There is one sign, however, that good times may not be permanent. Respondents indicated that salary increases for nursing home managers and nurses next year are expected to rise at a slower pace.
This year, administrators' pay raise lagged that of other positions, but that is no cause for alarm, Dorf assured.
"People are getting the same type of dollar increases, but as base salaries continue to rise, the percentages come down," he noted.
Pressure over providers' uncertain Medicare and Medicaid reimbursements will always overshadow skilled-nursing pay rates – at least under the current system, he added. But the laws of supply and demand, particularly in a need-based industry such as skilled nursing, will continue to keep pay rates growing, he said.
How tight is demand? Pretty tight, although over the past year, it became a little bit easier, on average, to fill registered nurse and certified nursing aid vacancies. RN and CNA positions remained open 44 and 24 days, respectively, or about 31⁄2 days and
21⁄2 days less than a year earlier.
Therapy positions retained their status as "most difficult" to fill, actually broadening the gap between No. 1 and No. 2 (RNs).

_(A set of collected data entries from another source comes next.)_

(** C16. Atoms are linearizable, when what a function answers is a function of it and its
    arguments ([apply]). However the calls on an atom interleave, its value is
    that of the stores made one after another in their order, each taking what the one
    before it left; no call stores twice; a [swap!] or [reset!] that has answered has
    stored, and answers what it stored; [compare-and-set!] answers true when it has
    stored, its expected value having been the atom's, and false when it has not; a call
    that raised has stored nothing; and watches are called with the value that the call
    replaced and the one it stored. *)
Theorem atom_linearizable ls s a x : runs ls start = Some s ->
  (forall id f args v, (id, f, args, v) ∈ answers s -> v = apply f args) -> atoms s !! a = Some x ->
  value_ x = replay (stores x) (initial x) /\
  NoDup (map by_ (stores x)) /\
  (forall pre c post, stores x = pre ++ c :: post -> match what c with CCas expected _ => same (replay pre (initial x)) expected = true | _ => True end) /\
  (forall id act r, activities s !! id = Some act -> address (target act) = a -> at_ act = Done r ->
     match r, doing act with
     | Ok r, CSwap _ _ | Ok r, CReset _ => exists pre c post, stores x = pre ++ c :: post /\ by_ c = id /\
         r = effect (doing act) (replay pre (initial x))
     | Ok r, CCas _ _ => r = PROTO_TRUE /\ id ∈ map by_ (stores x) \/ r = PROTO_FALSE /\ id ∉ map by_ (stores x)
     | _, _ => id ∉ map by_ (stores x)
     end) /\
  (forall id act f args, activities s !! id = Some act -> address (target act) = a -> (id, f, args) ∈ watched s ->
     exists k pre c post, stores x = pre ++ c :: post /\ by_ c = id /\ args = [k; target act; replaced c; stored c] /\
       same (replay pre (initial x)) (replaced c) = true /\ stored c = effect (doing act) (replay pre (initial x))).
Proof.
  intros Hrun Ha Hx. pose proof (runs_inv _ _ _ start_inv Hrun) as I.
  destruct (chained_replay s (initial x) (stores x) (value_ x) Ha) as [Hv Hsplit];
    [intros c Hc; by apply (inv_stores _ I a x)|by apply (inv_chained _ I a)|].
  assert (Hin : forall id act old neu, committed s id act old neu -> address (target act) = a ->
    exists pre post, stores x = pre ++ mkStore id (doing act) old neu :: post).
  { intros id act old neu (y & Hy & Hc) Et. rewrite Et, Hx in Hy. injection Hy as <-. by apply list_elem_of_split. }
  split; [done|]. split; [by apply (inv_once _ I a)|]. split; [|split].
  - intros pre c post E. destruct (Hsplit pre c post E) as [_ Hs].
    destruct (explained_stored s c Ha) as (_ & _ & Hc); [|by destruct (what c); try done; subst].
    apply (inv_stores _ I a x c Hx). rewrite E, elem_of_app. right. by left.
  - intros id act r Hact Et Er. pose proof (inv_stages _ I _ _ Hact) as Hst. unfold stage_ok in Hst. rewrite Er in Hst.
    assert (Hdone : forall old neu, committed s id act old neu -> exists pre c post, stores x = pre ++ c :: post /\ by_ c = id /\
      neu = effect (doing act) (replay pre (initial x))).
    { intros old neu Hc. destruct (Hin id act old neu Hc Et) as (pre & post & E). eexists pre, _, post. split; [exact E|]. split; [done|].
      by destruct (Hsplit _ _ _ E) as [Hs _]. }
    destruct r as [r|e]; [|by apply (Hst a x)]. destruct (doing act) eqn:Ed; try (by apply (Hst a x)).
    + destruct Hst as [old Hc]. by eapply Hdone.
    + destruct Hst as [old Hc]. by eapply Hdone.
    + destruct Hst as [[-> Hc]|[-> Hu]]; [left|right; split; [done|by apply (Hu a x)]]. split; [done|].
      destruct Hc as (y & Hy & Hc). rewrite Et, Hx in Hy. injection Hy as <-. apply list_elem_of_fmap. by eexists; split; [|exact Hc].
  - intros id act f args Hact Et Hw. destruct (inv_watched _ I _ _ _ Hw) as (act' & k & old & neu & Hact' & -> & Hc).
    rewrite Hact in Hact'. injection Hact' as <-. destruct (Hin id act old neu Hc Et) as (pre & post & E).
    destruct (Hsplit _ _ _ E) as [Hs Hr]. by exists k, pre, (mkStore id (doing act) old neu), post.
Qed.

End Sequential.

(** ** Progress *)

(** A call that has read the value holds it as long as nothing is stored. *)
Definition reads (s : state) (act : activity) : Prop :=
  match at_ act with
  | Calling old | Storing old _ => exists x, atoms s !! address (target act) = Some x /\ (seen act <= length (stores x))%nat /\
      (seen act = length (stores x) -> value_ x = old)
  | _ => True
  end.
(* ===== verification/Regex.v ===== *)
(** Regular expressions (runtime/Regex.cpp, Regex.h): the translation of Java's patterns
    to PCRE2's, the cache of compiled patterns, matching, and the walk over successive
    matches. What PCRE2 does is the interface [Pcre2]. *)

From S2P Require Import Prelude Utf8.

#[local] Set Warnings "-register-all".

(** ** Text

    A place in a [std::string] is what is left of it from there. *)

Fixpoint startsWith (p s : bytes) : bool :=
  match p, s with
  | [], _ => true
  | c :: p, d :: s => (c =? d)%byte && startsWith p s
  | _ :: _, [] => false
  end.

(** [s.find(p)]: how many bytes are before the first occurrence. *)
Fixpoint find (p s : bytes) : option nat :=
  if startsWith p s then Some O
  else match s with [] => None | _ :: s => option_map S (find p s) end.

(** [s.substr(pos, n)] *)
Definition substr (s : bytes) (pos n : nat) : bytes := take n (drop pos s).

Definition hexValue (c : byte) : Z := default (-1) (hex_digit c).

Definition hexDigit (d : Z) : byte := if d <? 10 then chr (48 + d) else chr (97 + (d - 10)).

(** [%lx]; a number of [n] hexadecimal digits or fewer. *)
Fixpoint hexDigits (n : nat) (v : Z) : bytes :=
  match n with
  | O => []
  | S n => (if v <? 16 then [] else hexDigits n (v / 16)) ++ [hexDigit (v mod 16)]
  end.

Definition hexEscape (cp : Z) : bytes := s2b "\x{" ++ hexDigits 16 cp ++ s2b "}".

(** The four digits of a [\u] escape; -1 when it is not one. *)
Definition unicodeEscapeAt (s : bytes) : Z :=
  if startsWith (s2b "\u") s && (6 <=? length s)%nat then
    fold_left (fun v h => if (v <? 0) || (hexValue h <? 0) then -1 else v * 16 + hexValue h) (take 4 (drop 2 s)) 0
  else -1.

Definition posixClasses : list (bytes * bytes) :=
  [(s2b "Lower", s2b "lower"); (s2b "Upper", s2b "upper"); (s2b "ASCII", s2b "ascii"); (s2b "Alpha", s2b "alpha");
   (s2b "Digit", s2b "digit"); (s2b "Alnum", s2b "alnum"); (s2b "Punct", s2b "punct"); (s2b "Graph", s2b "graph");
   (s2b "Print", s2b "print"); (s2b "Blank", s2b "blank"); (s2b "Cntrl", s2b "cntrl"); (s2b "XDigit", s2b "xdigit");
   (s2b "Space", s2b "space")].

Definition posixClassOf (name : bytes) : option bytes :=
  option_map snd (List.find (fun c => bool_decide (c.1 = name)) posixClasses).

The average time it took to fill a therapy position soared to 72 days, up from 51 days a year earlier, according to the HCS report.
"The shortages are not going to get better. There will be more needs," Dorf said. "The bottom line of all this is that compensation is not going to come down."
He told of one recent case where a home health operator tried to freeze pay rates for two years and then cut them by 1% across the board.
"They saved about $76,000 but what they actually lost was 10 times that much because of turnover and dissatisfaction," Dorf recounted. "Workers just slowed down. Instead of making four visits a day, they might make three."
There was no real slowdown in the pay hikes at the top end of this year's survey scale. Once again, CFOs registered the highest national median salary, the only title higher than administrator. CFOs' $97,912 national median marked a 7% rise over a year ago.
How to pay
When it came to criteria for granting raises, some facilities reported using both merit and cost-of-living (COLA). Across the board, more employers said they were using merit as a measure of pay worthiness - usually at the expense of COLA and step raises.
"It's sort of a skill-based pay type of program that seems to be taking hold. You show you've taken courses, know the latest technologies and have the skills," he said.